*Description of the task:* Please keep to the lines below from the one with "Definition isupper (c" through the one with "Definition lower (c", and restate them word for word, ends included.

--- Data extract Enclosed Below ---

(** * A shallow embedding of [affine_cipher_decrypter.py]

    The class [AffineCipherDecrypter] is embedded method by method:
    [extended_gcd], [modular_inverse], [decrypt], [calculate_score] and
    [find_possible_plaintext].  The instance attributes [alphabet_size],
    [word_bank] and [ciphertext] become explicit arguments.

    - Python [int] is [Z]; [%] and [//] are floor operations, as [Z.modulo]
      and [Z.div] are.
    - Python [str] is a list of Unicode code points ([list Z]).
    - A computation that can raise returns a [result]; the exceptions are the
      ones the methods can meet.
    - The [dict] of [find_possible_plaintext] is an association list in
      insertion order; the word bank, a Python [set], is a [gset]. *)

From Stdlib Require Import ZArith Znumtheory Lia List Bool String Ascii.
From Stdlib Require Import DecimalString.
From Equations Require Import Equations.
From stdpp Require Import gmap list.
Import ListNotations.
Local Open Scope Z_scope.

(** ** Python values and exceptions *)

Abbreviation str := (list Z).

Inductive exn : Set :=
| TypeError_ord        (* ord() of a string that is not one character *)
| TypeError_NoneType   (* the operator * on an int and None *)
| ValueError_chr       (* chr() arg not in range(0x110000) *)
| ValueError_max       (* max() arg is an empty sequence *)
| ZeroDivisionError.   (* integer modulo by zero *)

Inductive result (A : Type) : Type :=
| Ok (a : A)
| Raise (e : exn).
Arguments Ok {A} a.
Arguments Raise {A} e.

Definition bind {A B} (r : result A) (k : A -> result B) : result B :=
  match r with
  | Ok a => k a
  | Raise e => Raise e
  end.

Notation "'let*' x ':=' r 'in' k" := (bind r (fun x => k))
  (at level 10, x name, r at level 100, k at level 200).

(** [for x in l: body], the loop state threaded through the iterations; an
    exception leaves the loop. *)
Fixpoint for_each {A S} (l : list A) (body : A -> S -> result S) (s : S)
  : result S :=
  match l with
  | [] => Ok s
  | x :: l' => let* s' := body x s in for_each l' body s'
  end.

(** [range(lo, hi)]. *)
Definition range (lo hi : Z) : list Z :=
  map (fun i => lo + Z.of_nat i) (seq 0 (Z.to_nat (hi - lo))).

(** [x % m] on integers. *)
Definition py_mod (x m : Z) : result Z :=
  if m =? 0 then Raise ZeroDivisionError else Ok (x mod m).

(** [n * v] where [v] is an [int] or [None]. *)
Definition py_mul (n : Z) (v : option Z) : result Z :=
  match v with
  | Some i => Ok (n * i)
  | None => Raise TypeError_NoneType
  end.

(** [ord(s)]: defined on strings of length one. *)
Definition ord (s : str) : result Z :=
  match s with
  | [c] => Ok c
  | _ => Raise TypeError_ord
  end.

(** [chr(i)]: defined on [range(0x110000)]. *)
Definition chr (i : Z) : result str :=
  if (0 <=? i) && (i <? 1114112) then Ok [i] else Raise ValueError_chr.

Definition ord_a : Z := 97.

(** [max(values)]. *)
Definition py_max (values : list Z) : result Z :=
  match values with
  | [] => Raise ValueError_max
  | v :: vs => Ok (fold_left Z.max vs v)
  end.

(** A string literal as a Python string. *)
Definition py (s : string) : str :=
  map (fun c => Z.of_N (N_of_ascii c)) (list_ascii_of_string s).

(** ** Character classes

    [str.isalpha], [str.isupper], [str.lower], [str.upper] and the regular
    expression class [\w] read the Unicode character database, which is not
    part of the program.  On ASCII they are written out; beyond ASCII they
    are the fields of a parameter [U], about which nothing is assumed. *)

Record UnicodeData := {
  ucd_isalpha : Z -> bool;
  ucd_isupper : Z -> bool;
  ucd_islower : Z -> bool;
  ucd_lower : Z -> str;
  ucd_upper : Z -> str;
  ucd_isword : Z -> bool;
  ucd_str_lower : str -> str
}.

Definition is_ascii (c : Z) : bool := (0 <=? c) && (c <? 128).
Definition in_AZ (c : Z) : bool := (65 <=? c) && (c <=? 90).
Definition in_az (c : Z) : bool := (97 <=? c) && (c <=? 122).
Definition in_09 (c : Z) : bool := (48 <=? c) && (c <=? 57).

Section Characters.
Variable U : UnicodeData.

Definition isalpha (c : Z) : bool :=
  if is_ascii c then in_AZ c || in_az c else ucd_isalpha U c.

Definition isupper (c : Z) : bool :=
  if is_ascii c then in_AZ c else ucd_isupper U c.

Definition islower (c : Z) : bool :=
  if is_ascii c then in_az c else ucd_islower U c.

(** [c.lower()] and [c.upper()] of a one-character string. *)
Definition lower (c : Z) : str :=
  if is_ascii c then (if in_AZ c then [c + 32] else [c]) else ucd_lower U c.

Definition upper (c : Z) : str :=
  if is_ascii c then (if in_az c then [c - 32] else [c]) else ucd_upper U c.

(** [s.upper()] of the one-character string [chr] returned. *)
Definition str_upper (s : str) : str := flat_map upper s.

(** [s.lower()] of a whole string: character by character on ASCII text. *)
Definition str_lower (s : str) : str :=
  if forallb is_ascii s then flat_map lower s else ucd_str_lower U s.

(** The class [\w] of a [str] pattern. *)
Definition isword (c : Z) : bool :=
  if is_ascii c then in_AZ c || in_az c || in_09 c || (c =? 95)
  else ucd_isword U c.
End Characters.

(** A database in which nothing beyond ASCII is a letter or has case. *)
Definition ascii_only : UnicodeData := {|
  ucd_isalpha := fun _ => false;
  ucd_isupper := fun _ => false;
  ucd_islower := fun _ => false;
  ucd_lower := fun c => [c];
  ucd_upper := fun c => [c];
  ucd_isword := fun _ => false;
  ucd_str_lower := fun s => s
|}.

(** ** [extended_gcd] and [modular_inverse] *)

(** The recursion on [(b % a, a)] is well founded on [|a|]: the remainder is
    smaller than [a] in absolute value.  The interpreter's limit on the depth
    of the recursion is not part of the model. *)
Equations? extended_gcd (a b : Z) : Z * Z * Z by wf (Z.abs_nat a) lt :=
  extended_gcd a b with Z.eq_dec a 0 => {
    | left _ := (b, 0, 1)
    | right _ :=
        let '(gcd, x1, y1) := extended_gcd (b mod a) a in
        let x := y1 - (b / a) * x1 in
        let y := x1 in
        (gcd, x, y) }.
Proof.
  pose proof (Z.mod_bound_or b a ltac:(assumption)). lia.
Qed.

(** [None] is [Ok None]; [x % m] raises when [m] is 0. *)
Definition modular_inverse (a m : Z) : result (option Z) :=
  if negb (fst (fst (extended_gcd a m)) =? 1) then Ok None
  else
    let '(_, x, _) := extended_gcd a m in
    let* r := py_mod x m in Ok (Some r).

(** ** [decrypt] *)

Section Decrypt.
Variable U : UnicodeData.
Variable alphabet_size : Z.

(** The body of the loop for one character: what is appended to
    [plaintext]. *)
Definition decrypt_char (shift multiplier char : Z) : result str :=
  if isalpha U char then
    let* o := ord (lower U char) in
    let* inverse := modular_inverse multiplier alphabet_size in
    let* p := py_mul (o - ord_a - shift) inverse in
    let* r := py_mod p alphabet_size in
    let* decrypted_char := chr (r + ord_a) in
    Ok (if isupper U char then str_upper U decrypted_char
        else decrypted_char)
  else Ok [char].

Fixpoint decrypt_loop (ciphertext : str) (shift multiplier : Z)
    (plaintext : str) : result str :=
  match ciphertext with
  | [] => Ok plaintext
  | char :: rest =>
      let* s := decrypt_char shift multiplier char in
      decrypt_loop rest shift multiplier (plaintext ++ s)
  end.

Definition decrypt (ciphertext : str) (shift multiplier : Z) : result str :=
  decrypt_loop ciphertext shift multiplier [].
End Decrypt.

(** ** [calculate_score]

    [re.findall(r'\b[a-z]+\b', text)] is written out for this pattern: the
    assertion [\b], the greedy repetition [[a-z]+] with its backtracking, and
    the left-to-right scan of [findall], which resumes at the end of each
    match. *)

Section Score.
Variable U : UnicodeData.

Definition isword_opt (o : option Z) : bool :=
  match o with
  | Some c => isword U c
  | None => false
  end.

(** [\b] between the character [prev] (absent at the start of the text) and
    the text [rest] that follows. *)
Definition word_boundary (prev : option Z) (rest : str) : bool :=
  xorb (isword_opt prev) (isword_opt (head rest)).

(** [[a-z]*\b] after a first letter [last]: the longest repetition is tried
    first, a shorter one when the rest of the pattern fails. *)
Fixpoint match_more (last : Z) (rest : str) : option (str * str) :=
  match rest with
  | c :: rest' =>
      if in_az c then
        match match_more c rest' with
        | Some (w, r) => Some (c :: w, r)
        | None =>
            if word_boundary (Some last) rest then Some ([], rest) else None
        end
      else if word_boundary (Some last) rest then Some ([], rest) else None
  | [] => if word_boundary (Some last) [] then Some ([], []) else None
  end.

--- End of Enclosed Data extract ---

*Solution:*
Definition isupper (c : Z) : bool :=
  if is_ascii c then in_AZ c else ucd_isupper U c.

Definition islower (c : Z) : bool :=
  if is_ascii c then in_az c else ucd_islower U c.

(** [c.lower()] and [c.upper()] of a one-character string. *)
Definition lower (c : Z) : str :=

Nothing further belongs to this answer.